Bearing in mind the often insufficient metabolic stability of carbohydrate antigens, which impairs both the bioavailability and immunogenicity of a given hapten, the development of chemically modified analogs with improved antigenicity is an important step towards effective glycoconjugate vaccines. Recently, strategic glycan fluorination has become an interesting approach to this, and several examples of fluorinated carbohydrate antigens that show better metabolic stabilities and comparable or even enhanced immunogenicities have been reported to date. In this paper, we present a small library of fluorinated trisaccharides based on a privileged motif from the lipophosphoglycan capping structure of Leishmania donovani, a protozoan parasite responsible for fatal visceral leishmaniasis. These epitope analogs were synthesized by a sequential [1+1+1] glycosylation strategy. An amine linker is present at the reducing end to allow conjugation and enable future applications in immunological studies for the development of diagnostic tools and vaccines.
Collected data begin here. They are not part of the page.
(** [get] makes at most MAX_ID_GEN_RETRY generator calls, sets [err]
    exactly when every one of these calls collided with an id of the pool,
    returns an id absent from the pool when [err] is not set, and always
    records the returned id as a fresh element with expiry
    [now + MAX_ID_KEPT_TIME] that survives the sweep. *)
Theorem get_retry_contract pool gen now :
  let '(pool', value, err, calls) := get pool gen now in
  calls <= MAX_ID_GEN_RETRY /\
  (err = true <-> forall k, k < MAX_ID_GEN_RETRY -> values pool !! gen k <> None) /\
  (err = false -> values pool !! value = None) /\
  values pool' !! value = Some (nextElem pool) /\
  In (mkElem (nextElem pool) value (now + MAX_ID_KEPT_TIME)) (order pool').
Proof.
  unfold get. pose proof (genLoop_spec gen (values pool) MAX_ID_GEN_RETRY 0 "") as H.
  destruct (genLoop gen (values pool) 0 MAX_ID_GEN_RETRY "") as [[v l] c].
  destruct H as (Hc & Hl & Hv). cbn [fst snd values order nextElem].
  split; [lia|]. split.
  - rewrite Nat.eqb_eq, Hl. split; intros H k Hk; apply H; lia.
  - split; [intros E; apply Hv; apply Nat.eqb_neq; exact E|].
    split; [apply lookup_insert_eq|].
    apply sweep_keeps_last. cbn [expire]. unfold MAX_ID_KEPT_TIME. lia.
Qed.

End PoolProofs.

Module ServerProofs.

Import ServerModel ScenarioData.

(** C10: [subscribe] with a subscription containing ',' panics with
    "not supported yet" on any server state and client id, before the
    pool or the broker is touched (the state at the panic is the
    initial one). *)
Theorem C10_subscribe_comma_panics st now cid subscription :
  Contains subscription comma = true ->
  subscribe st now cid subscription = SPanic "not supported yet" st.
Proof. intros H. unfold subscribe. rewrite H. reflexivity. Qed.

Lemma C10_subscribe_comma_panics_witness :
  Contains "/a,/b" comma = true /\
  subscribe emptyServer 0 "nobody" "/a,/b" = SPanic "not supported yet" emptyServer.
Proof.
  assert (H : Contains "/a,/b" comma = true) by reflexivity.
  split; [exact H| exact (C10_subscribe_comma_panics emptyServer 0 "nobody" "/a,/b" H)].
Defined.

End ServerProofs.

(* ------------------------------------------------------------------ *)
(** ** Further router properties *)

Module RouterMoreProofs.

Import RouterModel RouterQueries RouterProofs.

Lemma foldl_snoc_map {A B} (f : A -> B) (l : list A) (m : list B) :
  foldl (fun ms a => app ms [f a]) m l = app m (map f l).
Proof.
  revert m. induction l as [|a l IH]; intros m; cbn; [rewrite app_nil_r; reflexivity|].
  rewrite IH, <- app_assoc. reflexivity.
Qed.

Lemma collectRules_eq h r m patt :
  collectRules h r m patt =
  match rules (node h r) !! patt with
  | Some rls => app m (map (fun iv : string * nat => ruleId h iv.2) (map_to_list rls))
  | None => m
  end.
Proof. unfold collectRules. destruct (rules (node h r) !! patt); [apply foldl_snoc_map|reflexivity]. Qed.

Lemma collect_mono h r m patt c : In c m -> In c (collectRules h r m patt).
Proof. intros H. rewrite collectRules_eq. destruct (_ !! _); [apply in_or_app; left|]; exact H. Qed.

Lemma collect_hit h r m patt rls j x :
  rules (node h r) !! patt = Some rls -> rls !! j = Some x ->
  In (ruleId h x) (collectRules h r m patt).
Proof.
  intros Hr Hj. rewrite collectRules_eq, Hr. apply in_or_app; right.
  apply in_map_iff. exists (j, x). split; [reflexivity|].
  apply list_elem_of_In, elem_of_map_to_list. exact Hj.
Qed.

Lemma local_hit h r q rls j x :
  rules (node h r) !! q = Some rls -> rls !! j = Some x ->
  In (ruleId h x) (localMatches h r q).
Proof.
  intros Hr Hj. unfold localMatches. apply collect_mono.
  destruct (negb (Contains q slash)); [apply collect_mono|]; exact (collect_hit _ _ _ _ _ _ _ Hr Hj).
Qed.

Lemma run_local fuel h r q c : In c (localMatches h r q) -> In c (run (S fuel) h r q).
Proof. intros H. rewrite run_S. destruct (localMatches h r q); [destruct H|exact H]. Qed.

Lemma node_setNode h a n : node (setNode h a n) a = n.
Proof. unfold node, setNode. cbn [nodes]. rewrite lookup_insert_eq. reflexivity. Qed.

Lemma node_setNode_ne h a b n : a <> b -> node (setNode h a n) b = node h b.
Proof. intros Hne. unfold node, setNode. cbn [nodes]. rewrite lookup_insert_ne by exact Hne. reflexivity. Qed.

Lemma addSimple_hit h r p i :
  exists rls x,
    rules (node (fst (addSimpleRule h r p i)) r) !! p = Some rls /\ rls !! i = Some x /\
    (ruleId (fst (addSimpleRule h r p i)) x = i \/
     ((rules (node h r) !! p) ≫= (fun m => m !! i) = Some x /\
      ruleId (fst (addSimpleRule h r p i)) x = ruleId h x)).
Proof.
  unfold addSimpleRule.
  destruct (rules (node h r) !! p) as [inner|] eqn:Hp0; cbn [default from_option Datatypes.id].
  - rewrite Hp0; cbn [default from_option Datatypes.id]. destruct (inner !! i) as [x|] eqn:Hx; cbn [fst].
    + exists inner, x. rewrite node_setNode. cbn [rules withRules].
      split; [exact Hp0|]. split; [exact Hx|]. right. split; [exact Hx | reflexivity].
    + eexists _, _. rewrite node_setNode. cbn [rules withRules].
      split; [apply lookup_insert_eq|]. split; [apply lookup_insert_eq|].
      left. unfold ruleId, setNode; cbn [ruleset]. rewrite lookup_insert_eq. reflexivity.
  - rewrite lookup_insert_eq. cbn [default from_option Datatypes.id]. rewrite lookup_empty. cbn [fst].
    eexists _, _. rewrite node_setNode. cbn [rules withRules].
    split; [apply lookup_insert_eq|]. split; [apply lookup_insert_eq|].
    left. unfold ruleId, setNode; cbn [ruleset]. rewrite lookup_insert_eq. reflexivity.
Qed.

(** A literal subscription is resolvable: after [add(p, i)] at the root
    with a path [p] that contains no '*' or starts with it (so that
    [addSimpleRule] handles it at the root), [resolve(p)] contains [i],
    provided a rule already stored under [rules[p][i]] carries [i]. *)
Theorem add_literal_resolves h p i :
  (Index p star = None \/ Index p star = Some 0) ->
  (forall x, (rules (node h 0) !! p) ≫= (fun m => m !! i) = Some x -> ruleId h x = i) ->
  In i (resolve (fst (router_add h 0 p i)) 0 p).
Proof.
  intros Hp Hid. unfold router_add.
  assert (Hs : add (S (String.length p + weight h)) h 0 p i = addSimpleRule h 0 p i)
    by (cbn [add]; destruct Hp as [-> | ->]; reflexivity).
  rewrite Hs. unfold resolve. apply run_local.
  destruct (addSimple_hit h 0 p i) as (rls & x & Hr & Hx & [Hi | [Hf Hi]]).
  - pose proof (local_hit _ _ _ _ _ _ Hr Hx) as H. rewrite Hi in H. exact H.
  - pose proof (local_hit _ _ _ _ _ _ Hr Hx) as H. rewrite Hi, (Hid x Hf) in H. exact H.
Qed.

Lemma setNode_setNode h a n1 n2 : setNode (setNode h a n1) a n2 = setNode h a n2.
Proof. destruct h; unfold setNode; cbn. rewrite insert_insert_eq. reflexivity. Qed.

Lemma ruleset_removeRule h r x : ruleset (removeRule h r x) = ruleset h.
Proof. unfold removeRule. destruct (_ !! _); reflexivity. Qed.

Lemma removeRule_twice h r x : removeRule (removeRule h r x) r x = removeRule h r x.
Proof.
  unfold removeRule at 2. destruct (rules (node h r) !! path x) as [rls|] eqn:E.
  - unfold removeRule. rewrite node_setNode. cbn [rules withRules].
    rewrite lookup_insert_eq, delete_delete_eq, insert_insert_eq, setNode_setNode.
    rewrite E. reflexivity.
  - unfold removeRule. rewrite E. reflexivity.
Qed.

(** Removing a rule whose path does not start with '*' a second time
    succeeds and changes nothing: [removeRule] leaves the heap unchanged
    once the id is gone, and no merge is attempted. *)
Theorem remove_literal_twice h a h1 :
  (forall x, ruleset h !! a = Some x -> HasPrefix (path x) "*" = false) ->
  remove h a = Some h1 -> remove h1 a = Some h1.
Proof.
  intros Hlit Hrm. unfold remove in Hrm.
  destruct (ruleset h !! a) as [x|] eqn:Ha; [|discriminate].
  destruct (router x) as [r|] eqn:Hr; [|discriminate].
  rewrite (Hlit x eq_refl) in Hrm. injection Hrm as <-.
  unfold remove. rewrite ruleset_removeRule, Ha, Hr, (Hlit x eq_refl), removeRule_twice.
  reflexivity.
Qed.

Lemma Index_none_not_star p : Index p star = None -> HasPrefix p "*" = false.
Proof.
  intros H. destruct p as [|c p]; [reflexivity|]. unfold HasPrefix. cbn [String.prefix].
  destruct (ascii_dec "*" c) as [<-|]; [cbn in H; discriminate|reflexivity].
Qed.

Lemma addSimple_fresh h p i n :
  nodes h !! 0 = Some n -> default ∅ (rules n !! p) !! i = None ->
  addSimpleRule h 0 p i =
  (mkHeap (<[0 := withRules n (<[p := <[i := next h]> (default ∅ (rules n !! p))]> (rules n))]> (nodes h))
          (<[next h := mkRule (Some 0) p i]> (ruleset h)) (S (next h)), next h).
Proof.
  intros Hn Hi. assert (Hnode : node h 0 = n) by (unfold node; rewrite Hn; reflexivity).
  unfold addSimpleRule. rewrite Hnode.
  destruct (rules n !! p) as [inner|] eqn:Ep; cbn [default from_option Datatypes.id] in *.
  - rewrite Ep. cbn [default from_option Datatypes.id]. rewrite Hi.
    unfold node, setNode; cbn [nodes ruleset next]. rewrite lookup_insert_eq.
    cbn [default from_option Datatypes.id withRules rules parent prefix children].
    rewrite insert_insert_eq. reflexivity.
  - rewrite lookup_insert_eq. cbn [default from_option Datatypes.id]. rewrite lookup_empty.
    unfold node, setNode; cbn [nodes ruleset next]. rewrite lookup_insert_eq.
    cbn [default from_option Datatypes.id withRules rules parent prefix children].
    rewrite !insert_insert_eq. reflexivity.
Qed.

Lemma tryChildren_ext s1 s2 p cs m :
  (forall r q, s1 r q = s2 r q) -> tryChildren s1 p cs m = tryChildren s2 p cs m.
Proof.
  intros Hs. revert m. induction cs as [|[pre r2] cs IH]; intros m; cbn; [reflexivity|].
  rewrite Hs. destruct (HasPrefix p pre); [|apply IH].
  destruct (s2 r2 _); [apply IH|reflexivity].
Qed.

Lemma run_congr h1 h2 :
  (forall r, children (node h1 r) = children (node h2 r)) ->
  (forall r m k, collectRules h1 r m k = collectRules h2 r m k) ->
  forall fuel r q, run fuel h1 r q = run fuel h2 r q.
Proof.
  intros Hch Hc fuel. induction fuel as [|fuel IH]; intros r q; [reflexivity|].
  rewrite !run_S. unfold localMatches. rewrite !Hc, Hch.
  destruct (collectRules h2 r _ "**"); [|reflexivity].
  apply tryChildren_ext. exact IH.
Qed.

Lemma handle_below h r k rls j x :
  handlesBelowNext h = true -> rules (node h r) !! k = Some rls -> rls !! j = Some x -> x < next h.
Proof.
  intros Hb Hk Hj. unfold node in Hk. destruct (nodes h !! r) as [n|] eqn:Hn.
  - unfold handlesBelowNext in Hb. cbn [default from_option Datatypes.id] in Hk.
    rewrite forallb_forall in Hb.
    specialize (Hb (r, n) (proj1 (list_elem_of_In _ _) (proj2 (elem_of_map_to_list _ _ _) Hn))).
    rewrite forallb_forall in Hb.
    specialize (Hb (k, rls) (proj1 (list_elem_of_In _ _) (proj2 (elem_of_map_to_list _ _ _) Hk))).
    rewrite forallb_forall in Hb.
    specialize (Hb (j, x) (proj1 (list_elem_of_In _ _) (proj2 (elem_of_map_to_list _ _ _) Hj))).
    apply Nat.ltb_lt. exact Hb.
  - cbn in Hk. rewrite lookup_empty in Hk. discriminate.
Qed.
The preparation of fluorinated trisaccharides derived from the lipophosphoglycan capping structure of Leishmania donovani is reported. The essential β‐Gal‐(1→4)‐α‐Man motif is substituted with one or two fluorine atoms, and a functional linker is present at the reducing end. These new leishmanial antigen analogs are suitable for bioconjugation, and could be used for the development of new diagnostic tools and vaccines.